## [Work item]
Only one stretch of the records below should be repeated. It starts with the line containing "destruct (touches path" and goes on through the line containing "unfold detect_gate_surfaces.", exactly as written.
--- Supplied entries Enclosed Below ---
(** The reaper's pull, likewise: the tokens and the generation of the kernel's
    queue, or no pull at all. *)
Theorem reaper_pulls_the_queue auth kcfg rc send name s role (w : KWorld T) answer w' :
  let req := reaper_request rc "/kernel/v1/revoke/pending" [("instance", name)] None in
  kernel_inv kcfg w -> stamp_plain s ->
  auth_layer auth (route_path PendingRoute) (Some (kc_reaper_api_key rc)) = CallerRole role ->
  exec (others kcfg) (revoke_service auth kcfg PendingRoute s req) w answer w' ->
  send req = delivered answer ->
  exists a, exec (others kcfg) (serve kcfg (Pull role name s)) w (Ok a) w' /\
    pulled (pull_pending rc send name) =
    match a with
    | KNoContent => Some {| tokens := []; pull_generation := 0 |}
    | KPending p => Some {| tokens := pr_pending p; pull_generation := pr_current_grant_generation p |}
    | _ => None
    end.
Proof.
  cbv zeta. intros Hinv Hs Hauth Hx Hsend.
  apply (revoke_service_admitted _ _ _ _ _ (kc_reaper_api_key rc) role (Pull role name s)) in Hx as (r & Hx & ->);
    [|done..].
  destruct (serve_answers _ (SPull name) _ _ _ _ _ Hinv I Hs Hx) as (a & -> & Ha).
  exists a. split; [done|]. unfold pull_pending. rewrite Hsend.
  destruct a as [st e|sg| |p|rk]; simpl in Ha; try done; simpl; try done.
  - rewrite !elem_of_cons, elem_of_nil in Ha. by destruct Ha as [->|[->|[->|[]]]].
  - by rewrite read_pending by apply Ha.
Qed.

End RevokeHttp.

(** ** Witnesses *)

Module Demo.
Import KernelRevoke.Demo.
#[local] Existing Instance sha.
#[local] Existing Instance demo_ed25519.
#[local] Existing Instance demo_hex.
#[local] Existing Instance demo_b64.
#[local] Existing Instance DemoJson.demo_serde.
#[local] Existing Instance demo_log.
#[local] Existing Instance demo_log_laws.
#[local] Existing Instance Client.Demo.reqwest.
#[local] Existing Instance TlogClient.Demo.axum.
#[local] Instance query_errors : AxumQuery := fun _ => (400%N, "missing field").

Definition auth : AuthSettings := {|
  auth_mode := "api_key"; env := "dev"; api_key_worker := Some "w"; api_key_api := Some "a";
  api_key_operator := Some "k"; api_key_reaper := Some "r" |}.

(** The operator mints a kill through the SDK, whose API key is the operator's. *)
Definition kill : SdkCall := SMint (kill_body "a").
Definition sent : HttpRequest := call_request Client.Demo.cfg [("x-api-key", "k")] (sdk_call kill).
Definition answer := fst (run (revoke_service auth cfg Compute (at_time 1000 "k") sent) fresh).

Lemma sdk_reports_the_decision_witness : exists sg w',
  exec (others cfg) (serve cfg (sdk_request kill "operator" (at_time 1000 "k"))) fresh (Ok (KSigned sg)) w' /\
  sdk_run Client.Demo.cfg (fun _ => delivered answer) (Client.Demo.at_time 1000) kill client_new =
    Ok (KSigned sg).
Proof.
  destruct (sdk_reports_the_decision auth cfg Client.Demo.cfg (fun _ => delivered answer)
    (Client.Demo.at_time 1000) kill client_new (at_time 1000 "k") [("x-api-key", "k")] "operator" fresh
    answer _ fresh_inv (conj (Revoke.Demo.vm_ok "a" eq_refl) I) (conj eq_refl eq_refl) ltac:(reflexivity)
    ltac:(reflexivity) ltac:(reflexivity) (exec_run _ others_refl _ _) ltac:(reflexivity)) as (a & Hx & Hr).
  assert (exists sg, sdk_run Client.Demo.cfg (fun _ => delivered answer) (Client.Demo.at_time 1000) kill
    client_new = Ok (KSigned sg)) as (sg & Hsg) by (eexists; vm_compute; reflexivity).
  rewrite Hsg in Hr. destruct a as [st b|sg'| |p|rk]; simpl in Hr; try discriminate Hr.
  - destruct (is_server_error st); discriminate Hr.
  - injection Hr as <-. eexists sg, _. split; [exact Hx|exact Hsg].
Defined.

Definition reaper_client : ReqwestKernelClient := {| kc_base_url := "https://kernel/"; kc_reaper_api_key := "r" |}.

(** The reaper then pulls it. *)
Example reaper_pulls_it :
  match pulled (pull_pending reaper_client
    (fun req => delivered (fst (run (revoke_service auth cfg PendingRoute (at_time 1001 "p") req) after_kill)))
    "agent-vm") with
  | Some p => length (tokens p) = 1%nat /\ pull_generation p = 0%N
  | None => False
  end.
Proof. vm_compute. by split. Qed.

End Demo.
(* ===== verification/WaveContext.v ===== *)
(** * Waves: the context, gate surfaces and roles

    Models [crates/domain/src/wave/context.rs], [gate_surface.rs] and [roles.rs].
    A [HashSet] is a [gset]; the order in which Rust iterates over it is not fixed
    and is the parameter [HashSetOrder].  A [BTreeSet] is a [gset] read in the order
    of its elements ([btree_elems]). *)

From S2P Require Import Prelude RustStr Float64 Crates Merkle Json Serde.

#[local] Open Scope string_scope.

(** ** Gate surfaces *)

Inductive GateSurface :=
| SafetyKernel
| Dispatcher
| McpBridge
| GitHooks
| TransparencyLog
| CogcoreLanes
| PersistenceSchema.

#[global] Instance GateSurface_eq_dec : EqDecision GateSurface.
Proof. solve_decision. Defined.

Definition surface_index (s : GateSurface) : nat :=
  match s with
  | SafetyKernel => 0
  | Dispatcher => 1
  | McpBridge => 2
  | GitHooks => 3
  | TransparencyLog => 4
  | CogcoreLanes => 5
  | PersistenceSchema => 6
  end.

(** [GateSurface::all], in the derived order. *)
Definition all_surfaces : list GateSurface :=
  [SafetyKernel; Dispatcher; McpBridge; GitHooks; TransparencyLog; CogcoreLanes; PersistenceSchema].

#[global] Program Instance GateSurface_countable : Countable GateSurface :=
  inj_countable surface_index (fun n => all_surfaces !! n) _.
Next Obligation. by intros []. Qed.

Definition path_prefixes (s : GateSurface) : list string :=
  match s with
  | SafetyKernel => ["crates/safety-kernel/"; "crates/domain/src/safety"; "python/safety_kernel/"]
  | Dispatcher => ["packages/aara/dispatch"; "crates/application/src/dispatch"]
  | McpBridge => ["packages/mcp/"; "crates/adapters/src/mcp"]
  | GitHooks => [".claude/hooks/"; ".githooks/"]
  | TransparencyLog => ["crates/domain/src/transparency"; "crates/adapters/src/transparency"]
  | CogcoreLanes => ["packages/autonomy/cogcore/"; "crates/application/src/lanes"]
  | PersistenceSchema => ["alembic/"]
  end.

Definition path_suffixes (s : GateSurface) : list string :=
  match s with
  | PersistenceSchema => ["_store.py"]
  | _ => []
  end.

Definition wire_name (s : GateSurface) : string :=
  match s with
  | SafetyKernel => "SafetyKernel"
  | Dispatcher => "Dispatcher"
  | McpBridge => "McpBridge"
  | GitHooks => "GitHooks"
  | TransparencyLog => "TransparencyLog"
  | CogcoreLanes => "CogcoreLanes"
  | PersistenceSchema => "PersistenceSchema"
  end.

(** [raw.replace('\\', "/")]. *)
Fixpoint normalise (s : string) : string :=
  match s with
  | EmptyString => EmptyString
  | String a s => String (if Ascii.eqb a "\"%char then "/"%char else a) (normalise s)
  end.

Definition ends_with (suffix s : string) : bool := starts_with (string_rev suffix) (string_rev s).

(** Does a path, its separators normalised, touch a surface? *)
Definition touches (path : string) (s : GateSurface) : bool :=
  existsb (fun p => starts_with p path) (path_prefixes s) ||
  existsb (fun p => ends_with p path) (path_suffixes s).

Definition detect_gate_surfaces (paths : list string) : gset GateSurface :=
  foldl (fun out raw =>
    let path := normalise raw in
    foldl (fun out surface => if touches path surface then {[surface]} ∪ out else out) out all_surfaces)
    ∅ paths.

(** The elements of a [BTreeSet<GateSurface>], in order. *)
Definition btree_elems (s : gset GateSurface) : list GateSurface :=
  filter (fun x => x ∈ s) all_surfaces.

Definition surface_names : list (string * GateSurface) :=
  (fun s => (wire_name s, s)) <$> all_surfaces.

(** ** Roles *)

Inductive WaveRole := PLANNER | DECOMPOSER | DEVELOPER | TESTER | PURPLE_TEAMER | UAT_REVIEWER | RELEASER.

Definition all_roles : list WaveRole :=
  [PLANNER; DECOMPOSER; DEVELOPER; TESTER; PURPLE_TEAMER; UAT_REVIEWER; RELEASER].

Definition tool_allow_list (r : WaveRole) : list string :=
  match r with
  | PLANNER => ["aara.plan"; "aara.read_doc"; "aara.search_code"]
  | DECOMPOSER => ["aara.team_decompose"; "aara.role_assign"; "aara.read_doc"]
  | DEVELOPER => ["aara.edit_file"; "aara.write_file"; "aara.run_cargo"; "aara.run_pytest";
                  "aara.search_code"; "aara.read_doc"]
  | TESTER => ["aara.run_cargo_test"; "aara.run_pytest"; "aara.write_fixture";
               "aara.sign_adversarial_record"]
  | PURPLE_TEAMER => ["aara.threat_model"; "aara.run_attack"; "aara.read_doc";
                      "aara.sign_purple_team_record"]
  | UAT_REVIEWER => ["aara.read_acceptance_criteria"; "aara.rederive_evidence"; "aara.sign_uat_record"]
  | RELEASER => ["aara.compose_release_commit"; "aara.sign_closeout_record"; "aara.run_release_gate"]
  end.

Definition role_wire (r : WaveRole) : string :=
  match r with
  | PLANNER => "PLANNER"
  | DECOMPOSER => "DECOMPOSER"
  | DEVELOPER => "DEVELOPER"
  | TESTER => "TESTER"
  | PURPLE_TEAMER => "PURPLE_TEAMER"
  | UAT_REVIEWER => "UAT_REVIEWER"
  | RELEASER => "RELEASER"
  end.

Record WaveRoleAssignment := { ra_role : WaveRole; ra_agent_id : string }.

(** ** The context *)

Inductive UatOutcome := UatPass | UatFail | UatPartial | UatNotTested.

Record UatVerdict := { uv_criterion_id : string; uv_outcome : UatOutcome; uv_evidence : string }.

Inductive WaveDomain :=
| Biotech | Telco | OilGas | PharmaManufacturing | Defense | Regulatory | DrugEfficacy | Platform.

(** The name [Debug] and [serde] give a domain. *)
Definition domain_wire (d : WaveDomain) : string :=
  match d with
  | Biotech => "Biotech"
  | Telco => "Telco"
  | OilGas => "OilGas"
  | PharmaManufacturing => "PharmaManufacturing"
  | Defense => "Defense"
  | Regulatory => "Regulatory"
  | DrugEfficacy => "DrugEfficacy"
  | Platform => "Platform"
  end.

Definition all_domains : list WaveDomain :=
  [Biotech; Telco; OilGas; PharmaManufacturing; Defense; Regulatory; DrugEfficacy; Platform].

Definition uat_wire (o : UatOutcome) : string :=
  match o with
  | UatPass => "Pass"
  | UatFail => "Fail"
  | UatPartial => "Partial"
  | UatNotTested => "NotTested"
  end.

Record WavePhase := { ph_id : string; ph_summary : string }.

(** The identifiers are newtypes over [String]. *)
Record WaveId := { wid : string }.
Record AdversarialSessionId := { aid : string }.
Record PurpleTeamSessionId := { pid : string }.

Record WaveContext := {
  wave_id : WaveId;
  linear_issue : string;
  domain : WaveDomain;
  goal_summary : string;
  phases : list WavePhase;
  gate_surfaces : gset GateSurface;
  created_at_epoch : N
}.

Definition requires_purple_team (ctx : WaveContext) : bool :=
  negb (bool_decide (gate_surfaces ctx = ∅)).

(** ** The order of a [HashSet] *)

(** The iteration order of [HashSet<GateSurface>]: some enumeration of the set. *)
Class HashSetOrder := {
  hs_iter : gset GateSurface -> list GateSurface;
  hs_iter_perm : forall s, hs_iter s ≡ₚ elements s
}.

(** ** Wire form *)

Definition phase_to_value (p : WavePhase) : Value :=
  jobj [("id", Str (ph_id p)); ("summary", Str (ph_summary p))].

Definition de_phase (v : Value) : option WavePhase :=
  match de_fields ["id"; "summary"] v with
  | Some [i; s] =>
    i ← de_req as_str i; s ← de_req as_str s; Some {| ph_id := i; ph_summary := s |}
  | _ => None
  end.

Definition verdict_to_value (u : UatVerdict) : Value :=
  jobj [("criterion_id", Str (uv_criterion_id u)); ("outcome", Str (uat_wire (uv_outcome u)));
        ("evidence", Str (uv_evidence u))].

Definition de_verdict (v : Value) : option UatVerdict :=
  match de_fields ["criterion_id"; "outcome"; "evidence"] v with
  | Some [c; o; e] =>
    c ← de_req as_str c;
    o ← de_req (de_unit_variant
          ((fun o => (uat_wire o, o)) <$> [UatPass; UatFail; UatPartial; UatNotTested])) o;
    e ← de_req as_str e;
    Some {| uv_criterion_id := c; uv_outcome := o; uv_evidence := e |}
  | _ => None
  end.

Definition assignment_to_value (a : WaveRoleAssignment) : Value :=
  jobj [("role", Str (role_wire (ra_role a))); ("agent_id", Str (ra_agent_id a))].

Definition de_assignment (v : Value) : option WaveRoleAssignment :=
  match de_fields ["role"; "agent_id"] v with
  | Some [r; a] =>
    r ← de_req (de_unit_variant ((fun r => (role_wire r, r)) <$> all_roles)) r;
    a ← de_req as_str a;
    Some {| ra_role := r; ra_agent_id := a |}
  | _ => None
  end.

Definition context_to_value `{HashSetOrder} (c : WaveContext) : Value :=
  jobj [("wave_id", Str (wid (wave_id c))); ("linear_issue", Str (linear_issue c));
        ("domain", Str (domain_wire (domain c))); ("goal_summary", Str (goal_summary c));
        ("phases", Arr (phase_to_value <$> phases c));
        ("gate_surfaces", Arr ((fun s => Str (wire_name s)) <$> hs_iter (gate_surfaces c)));
        ("created_at_epoch", Num (PosInt (created_at_epoch c)))].

Definition de_surface (v : Value) : option GateSurface := de_unit_variant surface_names v.

Definition de_context (v : Value) : option WaveContext :=
  match de_fields ["wave_id"; "linear_issue"; "domain"; "goal_summary"; "phases"; "gate_surfaces";
                   "created_at_epoch"] v with
  | Some [w; l; d; g; p; s; c] =>
    w ← de_req as_str w;
    l ← de_req as_str l;
    d ← de_req (de_unit_variant ((fun d => (domain_wire d, d)) <$> all_domains)) d;
    g ← de_req as_str g;
    p ← de_req (de_vec de_phase) p;
    s ← de_req (de_vec de_surface) s;
    c ← de_req de_u64 c;
    Some {| wave_id := {| wid := w |}; linear_issue := l; domain := d; goal_summary := g;
            phases := p; gate_surfaces := list_to_set s; created_at_epoch := c |}
  | _ => None
  end.

(** ** Lemmas *)

Lemma elem_of_all_surfaces s : s ∈ all_surfaces.
Proof. destruct s; set_solver. Qed.

Lemma elem_of_btree_elems x s : x ∈ btree_elems s <-> x ∈ s.
Proof.
  unfold btree_elems. rewrite list_elem_of_filter. pose proof (elem_of_all_surfaces x). tauto.
Qed.

Lemma surface_scan path l (out : gset GateSurface) x :
  x ∈ foldl (fun out s => if touches path s then {[s]} ∪ out else out) out l <->
  x ∈ out \/ (x ∈ l /\ touches path x = true).
Proof.
  revert out. induction l as [|s l IH]; intros out; simpl; [pose proof (not_elem_of_nil x); tauto|].
  rewrite IH, elem_of_cons.
  destruct (touches path s) eqn:E; [rewrite elem_of_union, elem_of_singleton|];
    intuition (subst; auto; congruence).
Qed.

(** The detector reports a surface exactly when some path touches it. *)
Lemma elem_of_detect x paths :
  x ∈ detect_gate_surfaces paths <-> Exists (fun raw => touches (normalise raw) x = true) paths.
Proof.
  unfold detect_gate_surfaces.
  assert (forall (out : gset GateSurface), x ∈ foldl (fun out raw =>
      foldl (fun out s => if touches (normalise raw) s then {[s]} ∪ out else out) out all_surfaces)
      out paths <-> x ∈ out \/ Exists (fun raw => touches (normalise raw) x = true) paths) as Hgen.
  { induction paths as [|raw paths IH]; intros out; cbn [foldl]; [rewrite Exists_nil; tauto|].
    rewrite IH, surface_scan, Exists_cons. pose proof (elem_of_all_surfaces x). tauto. }
  rewrite Hgen. pose proof (not_elem_of_empty (C := gset GateSurface) x). tauto.
Qed.

Lemma detect_app p q :
  detect_gate_surfaces (p ++ q) = detect_gate_surfaces p ∪ detect_gate_surfaces q.
Proof. apply set_eq. intros x. by rewrite elem_of_union, !elem_of_detect, Exists_app. Qed.

Lemma de_phase_to_value p : de_phase (phase_to_value p) = Some p.
Proof. by destruct p. Qed.

Lemma de_verdict_to_value u : de_verdict (verdict_to_value u) = Some u.
Proof. by destruct u as [c [] e]. Qed.

Lemma de_assignment_to_value a : de_assignment (assignment_to_value a) = Some a.
Proof. by destruct a as [[] i]. Qed.

Lemma de_surface_wire s : de_surface (Str (wire_name s)) = Some s.
Proof. by destruct s. Qed.

Lemma list_to_set_hs_iter `{HashSetOrder} s : list_to_set (hs_iter s) = s.
Proof. apply set_eq. intros x. rewrite elem_of_list_to_set, hs_iter_perm. apply elem_of_elements. Qed.

Lemma de_vec_surfaces l : de_vec de_surface (Arr ((fun s => Str (wire_name s)) <$> l)) = Some l.
Proof. apply de_vec_fmap, Forall_forall. intros s _. apply de_surface_wire. Qed.

Lemma de_vec_phases l : de_vec de_phase (Arr (phase_to_value <$> l)) = Some l.
Proof. apply de_vec_fmap, Forall_forall. intros p _. apply de_phase_to_value. Qed.

Lemma de_vec_verdicts l : de_vec de_verdict (Arr (verdict_to_value <$> l)) = Some l.
Proof. apply de_vec_fmap, Forall_forall. intros p _. apply de_verdict_to_value. Qed.

Lemma de_vec_assignments l : de_vec de_assignment (Arr (assignment_to_value <$> l)) = Some l.
Proof. apply de_vec_fmap, Forall_forall. intros p _. apply de_assignment_to_value. Qed.

Lemma de_context_to_value `{HashSetOrder} c : de_context (context_to_value c) = Some c.
Proof.
  destruct c as [[w] l d g p s t]. unfold de_context.
  change (de_fields _ _) with (Some
    [Some (Str w); Some (Str l); Some (Str (domain_wire d)); Some (Str g);
     Some (Arr (phase_to_value <$> p)); Some (Arr ((fun s => Str (wire_name s)) <$> hs_iter s));
     Some (Num (PosInt t))]).
  cbn [de_req mbind option_bind as_str de_u64]. rewrite de_vec_phases, de_vec_surfaces.
  cbn [mbind option_bind]. rewrite list_to_set_hs_iter. by destruct d.
Qed.

(** The sources of the kernel service itself lie under none of the prefixes. *)
Example kernel_service_is_not_a_surface :
  detect_gate_surfaces ["crates/services/safety-kernel/src/routes/authorize.rs";
                        "crates/services/transparency-log/src/routes/append.rs"] = ∅.
Proof. reflexivity. Qed.

(** Only the releaser may sign a closeout. *)
Lemma closeout_signer r : In "aara.sign_closeout_record" (tool_allow_list r) <-> r = RELEASER.
Proof. split; [destruct r; simpl; intuition discriminate|intros ->; simpl; auto]. Qed.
--- End of Enclosed Supplied entries ---
## [Problem solution]
  destruct (touches path s) eqn:E; [rewrite elem_of_union, elem_of_singleton|];
    intuition (subst; auto; congruence).
Qed.

(** The detector reports a surface exactly when some path touches it. *)
Lemma elem_of_detect x paths :
  x ∈ detect_gate_surfaces paths <-> Exists (fun raw => touches (normalise raw) x = true) paths.
Proof.
  unfold detect_gate_surfaces.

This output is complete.